L’ex-chef de guerre, ses avocats Aimé Kilolo et Jean-Jacques Mangenda, ainsi que le député du parti MLC, Fidèle Babala, et le témoin de la défense, Narcisse Arido, avaient versé de l’argent et donné des cadeaux à des témoins ou leur avaient promis une installation en Europe en échange d’un faux témoignage devant la CPI.


Epine dans le pied

La cour d’appel a confirmé la culpabilité de Bemba en mars, tout en demandant une peine plus lourde. La peine maximale pour subornation de témoins est cinq ans d’emprisonnement.

Les juges de la CPI se prononceront lundi à 15 heures (13 heures GMT). La présence à l’audience de M. Bemba restait incertaine.

D’une affaire annexe, cette condamnation pour subornation de témoins s’est révélée être une véritable épine dans le pied pour le Congolais, qui nourrit encore de grandes ambitions politiques.

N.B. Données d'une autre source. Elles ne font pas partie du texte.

Lemma sync_step_Ok c r prev s s' : sync_step c r prev s = Ok s' -> s' = s /\ link (cosigners r) c prev s.
Proof.
  unfold sync_step, auth_if, authorized. intros H. simplify_res. simplify_bool.
  repeat match goal with H : next _ _ = Ok _ |- _ => apply next_Ok in H as [-> _] end.
  match goal with H : verify_all_signatures _ _ = Ok _ |- _ => apply verify_all_signatures_sound in H as [Hs _] end.
  split; [done|]. split; constructor; try done; by apply dec_stable.
Qed.

Lemma sync_loop_Ok c r prev ss s' : res_foldl (sync_step c r) prev ss = Ok s' -> rtc (link (cosigners r) c) prev s'.
Proof.
  revert prev. induction ss as [|s ss IH]; intros prev H; cbn [res_foldl] in H; simplify_res; [done|].
  apply sync_step_Ok in Hr as [-> Hl]. eapply rtc_l; [exact Hl|by apply IH].
Qed.

Record sync_accepted (c : ChannelId) (p p' : ProductionBlockProducer) : Prop := {
  sa_live : c ∉ terminal_close_funding p;
  sa_chain : exists r prev s, channel_records p !! c = Some r /\ channel_heads p !! c = Some prev /\ rtc (link (cosigners r) c) prev s /\ p' = with_head c s p;
}.

Lemma sync_offchain_heads_Ok ss p p' c : sync_offchain_heads ss p = (p', Ok c) -> ChannelState.channel_id <$> head ss = Some c /\ sync_accepted c p p'.
Proof.
  unfold sync_offchain_heads. intros H. producer_inv. unfold auth_if, invalid_if in *. simplify_res. simplify_bool. split.
  { by match goal with H : head ss = Some _ |- _ => rewrite H end. }
  constructor; [done|]. do 3 eexists. split; [done|]. split; [done|]. split; [by eapply sync_loop_Ok|done].
Qed.

Lemma sync_offchain_heads_atomic ss : atomic (sync_offchain_heads ss).
Proof. unfold sync_offchain_heads. atomic_tac. Qed.

(** ** Records *)

(** A record of a channel whose co-signers are at least two distinct nonzero keys. *)
Record good_record (c : ChannelId) (r : ChannelRecord) : Prop := {
  gr_channel : ChannelRecord.channel_id r = c;
  gr_count : length (cosigners r) = Z.to_nat (ChannelRecord.member_count r) /\ (2 <= length (cosigners r) <= MAX_SIG_CLUSTER)%nat;
  gr_distinct : NoDup (cosigners r);
  gr_nonzero : bytes32_default ∉ cosigners r;
}.

(** [new] is [old] with delegates appended, as far as it is checked. *)
Record appended (old new : ChannelRecord) : Prop := {
  ap_channel : ChannelRecord.channel_id new = ChannelRecord.channel_id old;
  ap_members : ChannelRecord.member_count new = ChannelRecord.member_count old;
  ap_version : ChannelRecord.set_version new = ChannelRecord.set_version old;
  ap_status : ChannelRecord.status new = ChannelRecord.status old;
  ap_bp : ChannelRecord.bp_member_slot new = ChannelRecord.bp_member_slot old;
  ap_grows : ChannelRecord.delegate_count old <= ChannelRecord.delegate_count new;
  ap_slots : forall slot, (slot < Z.to_nat (ChannelRecord.member_count old) + Z.to_nat (ChannelRecord.delegate_count old))%nat ->
    ChannelRecord.member_pk_gs new !! slot = ChannelRecord.member_pk_gs old !! slot;
}.

#[export] Instance appended_preorder : PreOrder appended.
Proof.
  split; [intros r; by constructor|]. intros a b c [] []. constructor; try (by etransitivity). intros slot Hs. rewrite <- ap_slots0 by done. apply ap_slots1. lia.
Qed.
Lemma accepted_ledger k p p' log : ledger p log -> accepted k p p' -> ledger p' (log ++ [k]).
Proof.
  intros Hl. destruct k; cbn [accepted].
  - intros [c [_ _ (g & -> & _)]]. by apply (ledger_quiet p).
  - intros (c & p1 & [_ _ (g & -> & _)] & _ & ->). by apply (ledger_quiet p).
  - intros [g ->]. by apply (ledger_quiet p).
  - intros (_ & Hx & Hn & _)%block_frame. by apply (ledger_quiet p).
  - intros [root (_ & Hx & Hn & _)%block_frame]. by apply (ledger_quiet p).
  - intros [tx' []]. destruct da_block as (r & n & p1 & _ & _ & _ & _ & (_ & Hx & Hn & _)%block_frame & ->). apply expected_nonce_Ok in da_nonce.
    destruct Hl as [L1 L2 L3 L4]. edestruct (nonces_spent p (with_nonce (InterChannelTransferDescriptor.source_channel_id d) (InterChannelTx.base_nonce (InterChannelTransferDescriptor.inter_channel_tx d))
      (with_accepted_tx (InterChannelTransferDescriptor.tx_hash d) p1)) log (DescriptorBlock state debit d timestamp)) as [N1 N2]; [done|done|cbn; by rewrite da_nonce|cbn; by rewrite Hn, da_nonce|].
    constructor; [done|done| |].
    + cbn. rewrite Hx, bool_decide_eq_false_2 by done. rewrite omap_app, reverse_app, L3. done.
    + rewrite omap_app. cbn. apply list.NoDup_app. split; [done|]. split; [|apply list.NoDup_singleton]. intros x Hin ->%list_elem_of_singleton. apply da_fresh.
      rewrite L3. by apply elem_of_reverse.
  - intros []. destruct fa_block as (n & p1 & _ & _ & (_ & Hx & Hn & _)%block_frame & ->). apply expected_nonce_Ok in fa_nonce.
    destruct Hl as [L1 L2 L3 L4]. edestruct (nonces_spent p (with_terminal (CloseFundingPlan.source_channel_id plan) (with_nonce (CloseFundingPlan.source_channel_id plan) (CloseFundingPlan.base_nonce plan) p1))
      log (CloseFundingBlock state plan timestamp)) as [N1 N2]; [done|done|cbn; by rewrite fa_nonce|cbn; by rewrite Hn, fa_nonce|].
    constructor; [done|done| |]; rewrite omap_app; cbn; rewrite app_nil_r; [by rewrite Hx|done].
  - done.
  - intros (c & _ & [_ (r & prev & s & _ & _ & _ & ->)]). by apply (ledger_quiet p).
  - intros [->|(old & _ & _ & ->)]; by apply (ledger_quiet p).
Qed.

Lemma new_ledger counts : ledger (new counts) [].
Proof. constructor; cbn; [done|done|done|constructor]. Qed.

Lemma run_ledger ks p log : ledger p log -> let '(p', log') := run ks p in ledger p' (log ++ log').
Proof. apply run_ind_accepted. intros. by eapply accepted_ledger. Qed.
(* ===== verification/BlockChainProps.v ===== *)
(** * The chain of blocks against a history

    The specification of the validity proofs is a history: the blocks, the
    deposits and registrations they carry, and the statements about
    signatures.  [Chain.view] is the extended public state it stands for and
    [Chain.add] the effect of a block.  [prove_block] refines it: a proof it
    returns exposes the view of the extended history. *)

From S2P Require Import Prelude Limbs U63 Circuit MerkleTree LeafTrees Poseidon IndexedTree Keccak Regev BalanceState Account AccountProps Ledger LedgerProps Balance BalanceProps Channel HashChains BlockStep BlockChain HashChainProps BlockStepProps.

#[local] Remove Hints Leafable_Bytes32 : typeclass_instances.

(** ** Histories *)

(** The signature chain of a list of statements, by the fold of the update step. *)
Definition signature_chain {P : Poseidon} {W : PoseidonWords P} (es : list AggListEntry)
    : res PoseidonHashOut.PoseidonHashOutError Bytes32 :=
  res_foldl (fun chain e => leaf ← AggListEntry.leaf e; fold_statement chain leaf) bytes32_default es.

Module Chain.
Record state {P : Poseidon} := mk {
  blocks : list Block;
  deposits : list Deposit;
  records : list ChannelRegRecord;
  statements : list AggListEntry;
  channels : Z -> channel;
  past : list PublicState;
}.
#[global] Arguments state : clear implicits.
#[global] Arguments state {P}.
#[global] Arguments mk {P}.

Section chain.
Context {P : Poseidon} {W : PoseidonWords P} {K : Keccak}.

Definition genesis : state := mk [] [] [] [] (fun _ => fresh) [].

Definition number (s : state) : Z := Z.of_nat (length (blocks s)).

Definition time (s : state) : Z := match list.last (blocks s) with Some b => Block.timestamp b | None => 0 end.

Definition signatures (s : state) : Bytes32 :=
  match signature_chain (statements s) with Ok b => b | _ => bytes32_default end.

Definition public_state (s : state) : PublicState :=
  PublicState.mk (U63.mkU63 (number s)) (time s) (channels_root (channels s)) (deposit_root (deposits s))
    (state_root (past s)).

Definition view (s : state) : ExtendedPublicState :=
  ExtendedPublicState.mk (public_state s) (block_chain (blocks s) bytes32_default)
    (deposit_chain (deposits s) bytes32_default) (U63.mkU63 (Z.of_nat (length (deposits s))))
    (reg_chain (records s) bytes32_default) (signatures s).

(** What the witness of a block adds. *)
Definition update_of (s : state) (w : BlockHashChainProcessorWitness) : UpdateUserTree :=
  BlockHashChainProcessorWitness.to_update_channel_tree w (view s) (U63.mkU63 (number s + 1)).

Definition is_active (w : BlockHashChainProcessorWitness) : bool :=
  existsb active_key (Block.key_ids (BlockHashChainProcessorWitness.block w)).

Definition new_records (w : BlockHashChainProcessorWitness) : list ChannelRegRecord :=
  (BlockHashChainProcessorWitness.channel_reg_step_witness w).*1.

(** A block that repeats the deposit chain commits no deposits, whatever deposits were proved for it. *)
Definition new_deposits (s : state) (w : BlockHashChainProcessorWitness) : list Deposit :=
  if bool_decide (deposit_chain (deposits s) bytes32_default
                  = Block.deposit_hash_chain (BlockHashChainProcessorWitness.block w))
  then [] else (BlockHashChainProcessorWitness.deposit_step_witness w).*1.

Definition new_statements (s : state) (w : BlockHashChainProcessorWitness) : list AggListEntry :=
  if is_active w
  then match registration (channels s (Block.channel_id (BlockHashChainProcessorWitness.block w))) with
       | Some r => [block_entry (update_of s w) r]
       | None => []
       end
  else [].

Definition add (s : state) (w : BlockHashChainProcessorWitness) : state :=
  mk (blocks s ++ [BlockHashChainProcessorWitness.block w]) (deposits s ++ new_deposits s w)
    (records s ++ new_records w) (statements s ++ new_statements s w)
    (if is_active w then record_block (update_of s w) (channels s)
     else foldl register (channels s) (new_records w))
    (past s ++ [public_state s]).

Record ok (s : state) : Prop := {
  ok_number : number s < 2 ^ 63;
  ok_past : length (past s) = length (blocks s);
  ok_channels : channels_ok (channels s) (number s);
  ok_signatures : signature_chain (statements s) = Ok (signatures s);
}.

Lemma genesis_ok : ok genesis.
Proof. split; [done|done| |done]. split; cbn; [constructor|done]. Qed.

(** The default state of the code is the empty history. *)
Lemma genesis_view : view genesis = ExtendedPublicState.default.
Proof.
  unfold view, ExtendedPublicState.default, public_state, public_state_default, genesis. cbn [deposits past channels blocks].
  unfold channels_root, deposit_root, state_root. rewrite fresh_leaf.
  by rewrite !init_root_spec.
Qed.

End chain.
End Chain.

(** ** One block *)

Section refine.
Context {P : Poseidon} {PC : PoseidonCollisionFree P} {W : PoseidonWords P} {PE : PoseidonElements P W} {K : Keccak}.
Context {PL : Plonky2} {CP : ChainProvers} {CPO : ChainProversOk CP} {BP : BlockProvers} {BPO : BlockProversOk BP}.
Import BlockHashChainProcessor.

Il avait déposé sa candidature à la présidentielle début août après un retour triomphal à Kinshasa suite à son acquittement en appel par la CPI.

M. Bemba avait été investi par son parti MLC comme candidat à l’élection, qui doit désigner le successeur du président Joseph Kabila. Le second mandat de ce dernier aurait dû s’achever en décembre 2016 et il n’avait pas le droit de se représenter.

Le 4 septembre, la Cour constitutionnelle a définitivement invalidé la candidature de M. Bemba pour la course à la présidentielle, confirmant une décision de la Commission électorale nationale indépendante (Céni).

Prêt à s’effacer ?

Dans un entretien à l’hebdomadaire Jeune Afrique à paraître lundi, Jean-Pierre Bemba se déclare prêt à soutenir un candidat unique de l’opposition.

“Si les élections se déroulent dans le respect des conditions mentionnées, et si l’opposition s’unit derrière un candidat, alors oui, je pourrais faire abstraction de ma personne. Je soutiendrai quelqu’un et je le ferai gagner”, déclare-t-il.

Pour la Cour constitutionnelle congolaise, “la subornation de témoins est une circonstance aggravante dans l’infraction de corruption” en RDC.

L’ex-chef rebelle, qui passait pour l’un des favoris à la succession de M. Kabila, au pouvoir depuis 2001, a dénoncé une “parodie d’élection”, estimant que M. Kabila choisissait les opposants devant concourir contre son candidat.